El club rojiblanco invierte 123 millones de euros en cinco fichajes clave y recauda casi 60 en un cierre de mercado marcado por salidas de peso y gestiones contrarreloj


El Atlético de Madrid ha clausurado el periodo estival de traspasos tras una jornada frenética en las oficinas del Metropolitano, donde la dirección deportiva apuró los plazos reglamentarios del 1 de septiembre para reconfigurar el vestuario. El objetivo prioritario pasaba por apuntalar posiciones clave sin desestabilizar en exceso el balance económico, lo que obligó a gestionar entradas y salidas de manera simultánea hasta el último minuto.

En este contexto, el saldo final de las operaciones deja sensaciones encontradas en el cuerpo técnico, que ve compensada la llegada de cinco futbolistas de primer nivel con la marcha obligada de nombres con mucho peso deportivo. De este modo, la entidad colchonera asume una renovación profunda que exigirá un encaje táctico inmediato para competir con garantías desde las primeras semanas de campeonato.

Inversión millonaria para apuntalar la columna vertebral

La mayor parte del gasto programado por el club se ejecutó durante los primeros compases del verano, destacando el desembolso de 40 millones de euros por el pivote danés Morten Hjulmand para otorgar equilibrio defensivo a la medular. Junto a él, la secretaría técnica ató el talento asociativo de Kang In Lee desde el PSG a cambio de 35 millones, complementando la parcela ancha con un perfil dinámico y creativo.

Por otro lado, la directiva cerró la contratación de Álex Grimaldo por 15 millones de euros procedente del Bayer Leverkusen, logrando que los tres jugadores se afiancen como pilares indiscutibles desde el arranque de la competición. Además, su rápida adaptación ha permitido que el equipo mantenga la regularidad sobre el terreno de juego, disipando cualquier tipo de duda sobre el rendimiento inmediato de estas inversiones iniciales.

Con el paso de las semanas, en pleno mes de agosto, la retaguardia se blindó con el fichaje del central Cristian Romero por unos 33 millones procedentes del Tottenham. Finalmente, sobre la bocina de la última jornada, Jonathan David recaló cedido por la Juventus con opción de compra de 25 millones, elevando el gasto global hasta los 123 millones de euros.

Salidas estratégicas para sanear las cuentas del club

La necesidad de liberar margen salarial precipitó la salida de ocho futbolistas, destacando la marcha de Antoine Griezmann rumbo a la MLS con la carta de libertad tras cerrar una etapa histórica con la elástica rojiblanca. En este sentido, la despedida del atacante galo supuso un punto de inflexión anímico para el club, que debió centrarse de inmediato en monetizar otros activos prescindibles.

Así, los ingresos en traspasos alcanzaron los 59 millones de euros gracias a las ventas de Matteo Ruggeri al Aston Villa por 25 millones, Thiago Almada a River Plate por otros 20 y Nahuel Molina a la Roma por 13 millones. A estas cifras se sumó la venta del canterano Julio Díaz al Sevilla por un millón adicional, aliviando de forma notable las obligaciones financieras de la entidad madrileña.

Para culminar esta operación salida, Clément Lenglet rescindió su vinculación y Nico González regresó a Turín tras vencer su préstamo, mientras que José María Giménez y Thomas Lemar encontraron acomodo en calidad de cedidos en el Deportivo y el Elche respectivamente. Con estos movimientos, la plantilla redujo fichas importantes, si bien Simeone pierde a efectivos con gran arraigo en la historia reciente de la institución.
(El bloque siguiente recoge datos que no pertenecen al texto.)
Definition main : M Z :=
  let c := 10000 in
  let buflen := 64 in
  let saltlen := 64 in
  '(c, buflen, saltlen) <- options_loop (e_getopt e) c buflen saltlen ;;

  let? bufhex := malloc Bufhex (to_uint (buflen * 2 + 1))
    orelse grub_util_error "Out of memory" in
  let? buf := malloc Buf buflen
    orelse (free Bufhex bufhex ;;
            grub_util_error "Out of memory") in
  let? salt := malloc Salt saltlen
    orelse (free Bufhex bufhex ;;
            free Buf buf ;;
            grub_util_error "Out of memory") in
  let? salthex := malloc Salthex (to_uint (saltlen * 2 + 1))
    orelse (free Salt salt ;;
            free Bufhex bufhex ;;
            free Buf buf ;;
            grub_util_error "Out of memory") in

  (* Disable echoing. *)
  opened <- fopen F_tty ;;
  let in_ := if opened then F_tty else F_stdin in
  let out := if opened then F_tty else F_stderr in   (* never used below *)
  '(got, t) <- tcgetattr in_ (e_uninit e) ;;
  '(s, tty_changed) <-
    (if got then
       let s := t in
       let t := set_lflag t (Z.land (c_lflag t) (Z.lnot (Z.lor ECHO ISIG))) in
       changed <- tcsetattr in_ t ;;
       ret (s, changed)
     else ret (e_uninit e, false)) ;;

  printf "Enter password: " ;;
  '(nr, pass1) <- getline Pass1 F_stdin ;;
  let? pass1 := ret (if nr <? 0 then None else pass1)
    orelse (free Buf buf ;;
            free Bufhex bufhex ;;
            free Salthex salthex ;;
            free Salt salt ;;
            (* Restore the original setting. *)
            (if tty_changed then tcsetattr in_ s ;; ret tt else ret tt) ;;
            grub_util_error "Failure to read password") in
  let pass1 :=
    if (1 <=? nr) && Byte.eqb (load pass1 (nr - 1)) x0a
    then store pass1 (nr - 1) x00 else pass1 in

  printf (nl +++ "Reenter password: ") ;;
  '(nr, pass2) <- getline Pass2 F_stdin ;;
  (* Restore the original setting. *)
  (if tty_changed then tcsetattr in_ s ;; ret tt else ret tt) ;;
  printf nl ;;

  let? pass2 := ret (if nr <? 0 then None else pass2)
    orelse (let pass1 := memset pass1 (strlen pass1) in
            free Pass1 pass1 ;;
            free Buf buf ;;
            free Bufhex bufhex ;;
            free Salthex salthex ;;
            free Salt salt ;;
            grub_util_error "Failure to read password") in
  let pass2 :=
    if (1 <=? nr) && Byte.eqb (load pass2 (nr - 1)) x0a
    then store pass2 (nr - 1) x00 else pass2 in

  (if negb (strcmp pass1 pass2 =? 0) then
     let pass1 := memset pass1 (strlen pass1) in
     let pass2 := memset pass2 (strlen pass2) in
     free Pass1 pass1 ;;
     free Pass2 pass2 ;;
     free Buf buf ;;
     free Bufhex bufhex ;;
     free Salthex salthex ;;
     free Salt salt ;;
     grub_util_error "Passwords don't match"
   else ret tt) ;;
  let pass2 := memset pass2 (strlen pass2) in
  free Pass2 pass2 ;;

  (if negb (e_known_rng e)
   then printf ("WARNING: your random generator isn't known to be secure" +++ nl)
   else ret tt) ;;

  f <- fopen F_random ;;
  (if negb f then
     let pass1 := memset pass1 (strlen pass1) in
     free Pass1 pass1 ;;
     free Buf buf ;;
     free Bufhex bufhex ;;
     free Salthex salthex ;;
     free Salt salt ;;
     fclose F_random ;;
     grub_util_error "Couldn't retrieve random data for salt"
   else ret tt) ;;
  '(rd, salt) <- fread salt saltlen F_random ;;
  (if negb (rd =? saltlen) then
     fclose F_random ;;
     let pass1 := memset pass1 (strlen pass1) in
     free Pass1 pass1 ;;
     free Buf buf ;;
     free Bufhex bufhex ;;
     free Salthex salthex ;;
     free Salt salt ;;
     fclose F_random ;;
     grub_util_error "Couldn't retrieve random data for salt"
   else ret tt) ;;
  fclose F_random ;;

  '(gcry_err, buf) <-
    grub_crypto_pbkdf2 (firstn (Z.to_nat (strlen pass1)) pass1)
      (firstn (Z.to_nat saltlen) salt) c buf buflen ;;
  let pass1 := memset pass1 (strlen pass1) in
  free Pass1 pass1 ;;

  (if negb (gcry_err =? 0) then
     let buf := memset buf buflen in
     let bufhex := memset bufhex (to_uint (2 * buflen)) in
     free Buf buf ;;
     free Bufhex bufhex ;;
     let salt := memset salt saltlen in
     let salthex := memset salthex (to_uint (2 * saltlen)) in
     free Salt salt ;;
     free Salthex salthex ;;
     grub_util_error ("Cryptographic error number " +++ fmt_d gcry_err)
   else ret tt) ;;

  bufhex <- call_hexify bufhex buf buflen ;;
  salthex <- call_hexify salthex salt saltlen ;;

  printf ("Your PBKDF2 is grub.pbkdf2.sha512." +++ fmt_d c +++ "."
          +++ fmt_s salthex +++ "." +++ fmt_s bufhex +++ nl) ;;
  let buf := memset buf buflen in
  let bufhex := memset bufhex (to_uint (2 * buflen)) in
  free Buf buf ;;
  free Bufhex bufhex ;;
  let salt := memset salt saltlen in
  let salthex := memset salthex (to_uint (2 * saltlen)) in
  free Salt salt ;;
  free Salthex salthex ;;

  ret 0.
Tensión administrativa y expedientes sin resolver en el límite

Las últimas horas del mercado estuvieron marcadas por el colapso burocrático, dejando en el limbo tres operaciones que se daban prácticamente por concluidas en los despachos colchoneros. El caso más llamativo fue el de Carlos Martín, cuya cesión a la UD Almería no pudo formalizarse porque la documentación entró con apenas unos segundos de retraso en la sede de LaLiga.

Como consecuencia de este desfase administrativo, el canterano deberá permanecer en la disciplina atlética al menos hasta el mercado invernal, pese a no entrar en los planes prioritarios del cuerpo técnico. Por su parte, la directiva tampoco consiguió concretar el fichaje del lateral zurdo Nicolás Tagliafico, quien se quedó fuera del proyecto por problemas insalvables para encajar su contrato dentro del límite salarial.

Finalmente, en una tesitura parecida se encuentra Obed Vargas, que continuará en la plantilla pese a haber quedado fuera de las primeras convocatorias oficiales del curso y buscar una salida durante todo el mes de agosto. De esta manera, el conjunto rojiblanco concluye un verano de máxima agitación en el que, junto a las caras nuevas, perduran vacíos estructurales que exigirán soluciones tácticas de urgencia.